(Beginning of The input)

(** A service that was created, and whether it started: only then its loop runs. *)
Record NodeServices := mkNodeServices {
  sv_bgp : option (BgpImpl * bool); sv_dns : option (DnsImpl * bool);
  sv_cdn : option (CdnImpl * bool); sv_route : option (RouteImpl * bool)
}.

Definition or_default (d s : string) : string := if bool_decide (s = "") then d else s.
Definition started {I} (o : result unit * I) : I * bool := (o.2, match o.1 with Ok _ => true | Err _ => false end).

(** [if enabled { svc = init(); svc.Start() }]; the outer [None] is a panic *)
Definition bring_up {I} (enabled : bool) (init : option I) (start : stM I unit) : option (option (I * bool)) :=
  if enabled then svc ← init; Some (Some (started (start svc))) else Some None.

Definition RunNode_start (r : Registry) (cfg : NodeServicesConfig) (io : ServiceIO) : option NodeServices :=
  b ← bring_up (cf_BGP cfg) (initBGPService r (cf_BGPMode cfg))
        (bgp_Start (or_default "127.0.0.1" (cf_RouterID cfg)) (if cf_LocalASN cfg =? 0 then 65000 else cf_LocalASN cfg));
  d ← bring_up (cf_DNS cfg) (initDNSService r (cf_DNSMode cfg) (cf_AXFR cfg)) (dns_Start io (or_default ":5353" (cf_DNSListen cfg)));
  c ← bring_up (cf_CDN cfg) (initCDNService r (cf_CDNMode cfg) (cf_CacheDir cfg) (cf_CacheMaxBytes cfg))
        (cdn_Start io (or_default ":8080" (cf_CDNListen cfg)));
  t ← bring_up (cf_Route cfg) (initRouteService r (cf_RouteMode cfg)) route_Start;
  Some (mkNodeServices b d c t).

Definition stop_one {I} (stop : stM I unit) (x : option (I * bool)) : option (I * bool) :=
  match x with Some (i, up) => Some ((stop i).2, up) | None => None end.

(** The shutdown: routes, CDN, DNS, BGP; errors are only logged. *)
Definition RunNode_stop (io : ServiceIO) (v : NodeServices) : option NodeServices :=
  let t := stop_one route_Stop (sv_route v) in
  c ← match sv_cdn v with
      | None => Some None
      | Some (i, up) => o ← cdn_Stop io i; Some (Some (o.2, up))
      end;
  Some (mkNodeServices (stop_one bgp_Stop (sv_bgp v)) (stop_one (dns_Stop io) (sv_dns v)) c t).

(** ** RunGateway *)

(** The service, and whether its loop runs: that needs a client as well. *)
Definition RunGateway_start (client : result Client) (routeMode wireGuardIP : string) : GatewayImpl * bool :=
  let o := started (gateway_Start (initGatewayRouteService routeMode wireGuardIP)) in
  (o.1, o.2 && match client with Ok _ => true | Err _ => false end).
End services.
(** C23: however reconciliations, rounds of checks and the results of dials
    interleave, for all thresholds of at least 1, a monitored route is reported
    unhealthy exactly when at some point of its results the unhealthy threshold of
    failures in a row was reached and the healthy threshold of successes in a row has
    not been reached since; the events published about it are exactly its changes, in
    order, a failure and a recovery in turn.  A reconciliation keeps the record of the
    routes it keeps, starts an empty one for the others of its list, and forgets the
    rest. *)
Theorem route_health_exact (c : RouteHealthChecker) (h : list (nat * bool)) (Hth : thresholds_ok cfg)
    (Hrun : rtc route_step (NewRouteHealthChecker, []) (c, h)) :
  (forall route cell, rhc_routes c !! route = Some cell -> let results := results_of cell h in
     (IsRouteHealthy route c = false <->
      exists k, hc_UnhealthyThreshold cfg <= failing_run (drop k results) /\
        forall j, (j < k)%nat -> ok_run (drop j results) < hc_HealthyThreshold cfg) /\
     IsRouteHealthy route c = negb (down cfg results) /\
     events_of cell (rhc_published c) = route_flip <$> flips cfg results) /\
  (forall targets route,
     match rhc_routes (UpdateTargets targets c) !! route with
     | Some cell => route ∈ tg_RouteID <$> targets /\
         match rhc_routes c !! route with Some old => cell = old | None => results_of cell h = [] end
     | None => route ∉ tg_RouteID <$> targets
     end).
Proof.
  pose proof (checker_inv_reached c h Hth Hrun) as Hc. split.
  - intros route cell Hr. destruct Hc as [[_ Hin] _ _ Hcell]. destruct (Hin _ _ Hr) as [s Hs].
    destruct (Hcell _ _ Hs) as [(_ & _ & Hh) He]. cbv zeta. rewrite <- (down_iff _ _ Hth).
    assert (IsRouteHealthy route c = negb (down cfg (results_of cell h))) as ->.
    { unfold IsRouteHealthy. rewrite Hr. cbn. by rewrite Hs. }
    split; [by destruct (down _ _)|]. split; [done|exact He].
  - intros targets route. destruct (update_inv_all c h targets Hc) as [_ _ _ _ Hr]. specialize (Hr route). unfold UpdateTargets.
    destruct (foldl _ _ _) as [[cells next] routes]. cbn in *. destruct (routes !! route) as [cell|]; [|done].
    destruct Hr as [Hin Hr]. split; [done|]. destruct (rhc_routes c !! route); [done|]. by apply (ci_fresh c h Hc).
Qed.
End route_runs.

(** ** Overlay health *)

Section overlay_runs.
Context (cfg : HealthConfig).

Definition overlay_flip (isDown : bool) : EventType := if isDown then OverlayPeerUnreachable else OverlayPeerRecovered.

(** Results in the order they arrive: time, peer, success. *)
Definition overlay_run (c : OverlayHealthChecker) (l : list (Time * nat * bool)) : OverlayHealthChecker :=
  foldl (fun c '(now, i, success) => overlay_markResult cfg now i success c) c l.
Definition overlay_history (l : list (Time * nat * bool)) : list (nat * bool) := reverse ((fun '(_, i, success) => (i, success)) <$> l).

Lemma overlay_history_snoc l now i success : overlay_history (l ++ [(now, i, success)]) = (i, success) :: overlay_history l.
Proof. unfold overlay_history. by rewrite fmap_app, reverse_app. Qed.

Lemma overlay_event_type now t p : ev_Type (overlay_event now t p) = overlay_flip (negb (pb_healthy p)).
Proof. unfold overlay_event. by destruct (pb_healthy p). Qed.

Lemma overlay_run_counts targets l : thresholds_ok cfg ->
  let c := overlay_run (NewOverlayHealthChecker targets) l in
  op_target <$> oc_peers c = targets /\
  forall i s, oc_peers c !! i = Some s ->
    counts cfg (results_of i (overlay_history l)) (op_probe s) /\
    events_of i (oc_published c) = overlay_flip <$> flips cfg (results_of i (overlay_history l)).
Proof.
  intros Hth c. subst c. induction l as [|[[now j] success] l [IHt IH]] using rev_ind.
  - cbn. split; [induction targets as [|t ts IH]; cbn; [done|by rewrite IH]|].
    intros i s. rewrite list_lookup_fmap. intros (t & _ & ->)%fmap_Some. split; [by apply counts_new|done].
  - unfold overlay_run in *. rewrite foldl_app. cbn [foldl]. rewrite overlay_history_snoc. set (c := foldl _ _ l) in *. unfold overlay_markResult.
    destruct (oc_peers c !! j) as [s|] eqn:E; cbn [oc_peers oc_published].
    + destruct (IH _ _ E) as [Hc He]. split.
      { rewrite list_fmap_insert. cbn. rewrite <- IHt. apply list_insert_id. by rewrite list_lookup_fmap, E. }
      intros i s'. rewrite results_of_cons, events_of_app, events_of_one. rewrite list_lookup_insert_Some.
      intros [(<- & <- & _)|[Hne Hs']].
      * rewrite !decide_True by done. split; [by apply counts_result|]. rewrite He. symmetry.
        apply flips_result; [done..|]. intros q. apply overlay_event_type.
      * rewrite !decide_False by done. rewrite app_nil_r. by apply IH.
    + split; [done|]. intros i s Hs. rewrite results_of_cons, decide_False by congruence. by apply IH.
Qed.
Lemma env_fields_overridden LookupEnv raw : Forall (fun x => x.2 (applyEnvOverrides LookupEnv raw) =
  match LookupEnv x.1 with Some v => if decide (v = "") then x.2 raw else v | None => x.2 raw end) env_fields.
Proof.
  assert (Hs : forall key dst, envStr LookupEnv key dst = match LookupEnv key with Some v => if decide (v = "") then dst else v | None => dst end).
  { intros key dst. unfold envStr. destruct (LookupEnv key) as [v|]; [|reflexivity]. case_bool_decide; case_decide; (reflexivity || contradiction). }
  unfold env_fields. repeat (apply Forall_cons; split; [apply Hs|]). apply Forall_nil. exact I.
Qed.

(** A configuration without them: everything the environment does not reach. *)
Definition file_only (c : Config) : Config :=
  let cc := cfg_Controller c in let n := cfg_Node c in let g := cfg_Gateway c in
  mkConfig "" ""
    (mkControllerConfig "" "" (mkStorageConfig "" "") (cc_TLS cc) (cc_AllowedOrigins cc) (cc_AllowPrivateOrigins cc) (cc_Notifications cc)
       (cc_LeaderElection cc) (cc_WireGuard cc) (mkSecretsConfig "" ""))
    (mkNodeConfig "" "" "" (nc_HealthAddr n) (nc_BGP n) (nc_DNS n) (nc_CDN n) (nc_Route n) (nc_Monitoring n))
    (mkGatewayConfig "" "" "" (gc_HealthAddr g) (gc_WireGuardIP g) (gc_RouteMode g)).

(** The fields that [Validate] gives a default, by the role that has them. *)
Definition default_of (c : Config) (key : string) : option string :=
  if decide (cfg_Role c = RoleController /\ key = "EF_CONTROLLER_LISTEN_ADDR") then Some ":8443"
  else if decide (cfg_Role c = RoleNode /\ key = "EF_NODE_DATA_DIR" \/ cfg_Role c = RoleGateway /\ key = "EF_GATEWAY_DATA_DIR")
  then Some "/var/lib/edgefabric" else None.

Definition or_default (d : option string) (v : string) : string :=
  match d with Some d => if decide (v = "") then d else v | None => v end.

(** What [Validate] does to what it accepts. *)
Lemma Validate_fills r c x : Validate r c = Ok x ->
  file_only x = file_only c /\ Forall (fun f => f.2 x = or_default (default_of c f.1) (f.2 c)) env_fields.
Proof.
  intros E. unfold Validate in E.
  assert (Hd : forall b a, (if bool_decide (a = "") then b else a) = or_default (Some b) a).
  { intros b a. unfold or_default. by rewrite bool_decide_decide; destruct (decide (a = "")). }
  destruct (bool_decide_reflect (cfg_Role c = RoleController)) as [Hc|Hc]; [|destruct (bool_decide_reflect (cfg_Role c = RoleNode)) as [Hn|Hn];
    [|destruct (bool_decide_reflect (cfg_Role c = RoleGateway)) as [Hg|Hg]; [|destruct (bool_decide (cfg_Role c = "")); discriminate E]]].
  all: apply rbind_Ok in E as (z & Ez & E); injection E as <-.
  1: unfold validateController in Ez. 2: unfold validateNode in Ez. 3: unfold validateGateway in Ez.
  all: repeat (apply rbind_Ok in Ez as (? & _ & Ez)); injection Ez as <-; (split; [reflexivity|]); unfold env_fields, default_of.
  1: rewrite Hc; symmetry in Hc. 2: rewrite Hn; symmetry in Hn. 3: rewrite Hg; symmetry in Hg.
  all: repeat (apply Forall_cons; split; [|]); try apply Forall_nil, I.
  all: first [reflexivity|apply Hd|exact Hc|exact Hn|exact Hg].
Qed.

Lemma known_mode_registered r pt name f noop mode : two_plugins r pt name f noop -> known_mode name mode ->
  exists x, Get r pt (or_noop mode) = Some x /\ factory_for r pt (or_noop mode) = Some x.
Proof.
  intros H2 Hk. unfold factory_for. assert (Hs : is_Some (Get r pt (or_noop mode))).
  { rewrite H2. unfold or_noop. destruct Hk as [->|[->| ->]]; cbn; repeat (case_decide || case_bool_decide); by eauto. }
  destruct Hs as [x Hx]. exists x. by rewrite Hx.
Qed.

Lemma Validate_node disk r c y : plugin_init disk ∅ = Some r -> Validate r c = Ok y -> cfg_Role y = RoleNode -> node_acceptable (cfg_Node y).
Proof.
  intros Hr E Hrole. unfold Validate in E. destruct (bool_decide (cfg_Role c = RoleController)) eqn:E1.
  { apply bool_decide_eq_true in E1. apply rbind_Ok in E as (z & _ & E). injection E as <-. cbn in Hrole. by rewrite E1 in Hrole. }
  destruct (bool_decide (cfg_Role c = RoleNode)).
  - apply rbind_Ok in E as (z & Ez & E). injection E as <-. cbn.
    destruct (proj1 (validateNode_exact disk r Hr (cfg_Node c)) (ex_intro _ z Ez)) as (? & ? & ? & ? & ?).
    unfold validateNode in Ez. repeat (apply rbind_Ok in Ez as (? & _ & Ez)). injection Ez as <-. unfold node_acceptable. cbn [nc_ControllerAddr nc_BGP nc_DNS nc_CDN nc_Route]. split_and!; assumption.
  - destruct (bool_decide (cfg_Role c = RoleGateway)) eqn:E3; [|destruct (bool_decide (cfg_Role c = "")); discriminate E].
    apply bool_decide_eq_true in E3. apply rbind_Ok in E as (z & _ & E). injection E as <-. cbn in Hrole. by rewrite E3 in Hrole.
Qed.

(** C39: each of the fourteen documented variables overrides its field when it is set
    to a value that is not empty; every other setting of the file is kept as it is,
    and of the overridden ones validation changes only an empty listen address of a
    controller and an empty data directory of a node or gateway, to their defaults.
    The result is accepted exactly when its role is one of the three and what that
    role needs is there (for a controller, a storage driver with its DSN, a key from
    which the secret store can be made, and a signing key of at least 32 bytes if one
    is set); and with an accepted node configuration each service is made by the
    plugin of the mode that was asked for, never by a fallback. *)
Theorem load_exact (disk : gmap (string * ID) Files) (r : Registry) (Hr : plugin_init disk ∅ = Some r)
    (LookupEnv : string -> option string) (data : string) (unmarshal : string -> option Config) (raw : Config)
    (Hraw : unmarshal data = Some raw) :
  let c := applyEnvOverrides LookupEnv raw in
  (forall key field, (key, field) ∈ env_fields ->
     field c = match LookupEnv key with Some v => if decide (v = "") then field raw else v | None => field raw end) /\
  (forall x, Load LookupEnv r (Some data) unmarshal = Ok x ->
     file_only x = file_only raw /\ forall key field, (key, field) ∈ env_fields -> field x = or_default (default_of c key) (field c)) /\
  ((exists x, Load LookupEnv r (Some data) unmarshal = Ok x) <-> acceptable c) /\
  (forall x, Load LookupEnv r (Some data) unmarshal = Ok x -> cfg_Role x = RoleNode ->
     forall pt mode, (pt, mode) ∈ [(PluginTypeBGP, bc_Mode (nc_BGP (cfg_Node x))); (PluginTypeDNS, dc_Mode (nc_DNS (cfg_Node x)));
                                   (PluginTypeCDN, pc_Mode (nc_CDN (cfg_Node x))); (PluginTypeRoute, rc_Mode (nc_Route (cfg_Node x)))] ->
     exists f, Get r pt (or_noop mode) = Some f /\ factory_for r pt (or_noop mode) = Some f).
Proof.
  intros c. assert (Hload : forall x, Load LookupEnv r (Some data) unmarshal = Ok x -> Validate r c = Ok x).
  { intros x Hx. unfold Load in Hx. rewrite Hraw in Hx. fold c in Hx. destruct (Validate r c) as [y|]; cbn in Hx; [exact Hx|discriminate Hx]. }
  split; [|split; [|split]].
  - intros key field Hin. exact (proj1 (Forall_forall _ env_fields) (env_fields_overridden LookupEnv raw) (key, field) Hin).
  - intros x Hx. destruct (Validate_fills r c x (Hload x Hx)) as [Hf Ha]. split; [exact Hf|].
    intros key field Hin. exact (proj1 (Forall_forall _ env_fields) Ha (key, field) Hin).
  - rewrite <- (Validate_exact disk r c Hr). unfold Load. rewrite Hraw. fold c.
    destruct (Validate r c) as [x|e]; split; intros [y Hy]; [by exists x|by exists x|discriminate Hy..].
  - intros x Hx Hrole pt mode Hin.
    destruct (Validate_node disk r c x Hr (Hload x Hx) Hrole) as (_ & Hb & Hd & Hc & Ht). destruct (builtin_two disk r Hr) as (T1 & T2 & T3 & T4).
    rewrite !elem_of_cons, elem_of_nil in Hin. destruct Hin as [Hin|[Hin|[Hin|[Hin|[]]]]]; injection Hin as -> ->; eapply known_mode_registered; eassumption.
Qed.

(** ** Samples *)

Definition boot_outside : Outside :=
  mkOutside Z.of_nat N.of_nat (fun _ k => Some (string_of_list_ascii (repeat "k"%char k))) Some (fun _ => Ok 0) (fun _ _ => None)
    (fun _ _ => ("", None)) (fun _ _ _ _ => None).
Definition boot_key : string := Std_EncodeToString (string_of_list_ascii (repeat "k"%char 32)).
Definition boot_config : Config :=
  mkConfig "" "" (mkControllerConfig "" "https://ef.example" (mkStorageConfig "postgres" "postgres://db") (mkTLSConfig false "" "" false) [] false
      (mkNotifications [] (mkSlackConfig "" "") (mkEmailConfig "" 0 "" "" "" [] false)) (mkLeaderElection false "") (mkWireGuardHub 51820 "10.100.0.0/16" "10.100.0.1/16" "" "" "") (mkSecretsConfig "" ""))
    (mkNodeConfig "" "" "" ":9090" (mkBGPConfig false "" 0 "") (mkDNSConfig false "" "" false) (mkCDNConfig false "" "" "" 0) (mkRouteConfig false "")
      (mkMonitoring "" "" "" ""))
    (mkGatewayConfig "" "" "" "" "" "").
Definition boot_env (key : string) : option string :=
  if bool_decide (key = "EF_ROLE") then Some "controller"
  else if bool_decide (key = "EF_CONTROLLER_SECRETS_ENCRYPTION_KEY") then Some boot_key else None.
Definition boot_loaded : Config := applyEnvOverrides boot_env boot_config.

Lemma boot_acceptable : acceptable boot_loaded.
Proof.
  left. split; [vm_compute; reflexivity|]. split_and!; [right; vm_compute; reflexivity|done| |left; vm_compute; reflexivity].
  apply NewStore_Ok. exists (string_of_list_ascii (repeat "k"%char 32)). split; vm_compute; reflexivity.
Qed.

(End of The input)

* The task
Reproduce verbatim only the segment of the listing bounded by the line containing "pose proof (checker_inv_reached" and the line containing "assert (IsRouteHealthy route", with both boundary lines included.

* Written solution
  pose proof (checker_inv_reached c h Hth Hrun) as Hc. split.
  - intros route cell Hr. destruct Hc as [[_ Hin] _ _ Hcell]. destruct (Hin _ _ Hr) as [s Hs].
    destruct (Hcell _ _ Hs) as [(_ & _ & Hh) He]. cbv zeta. rewrite <- (down_iff _ _ Hth).
    assert (IsRouteHealthy route c = negb (down cfg (results_of cell h))) as ->.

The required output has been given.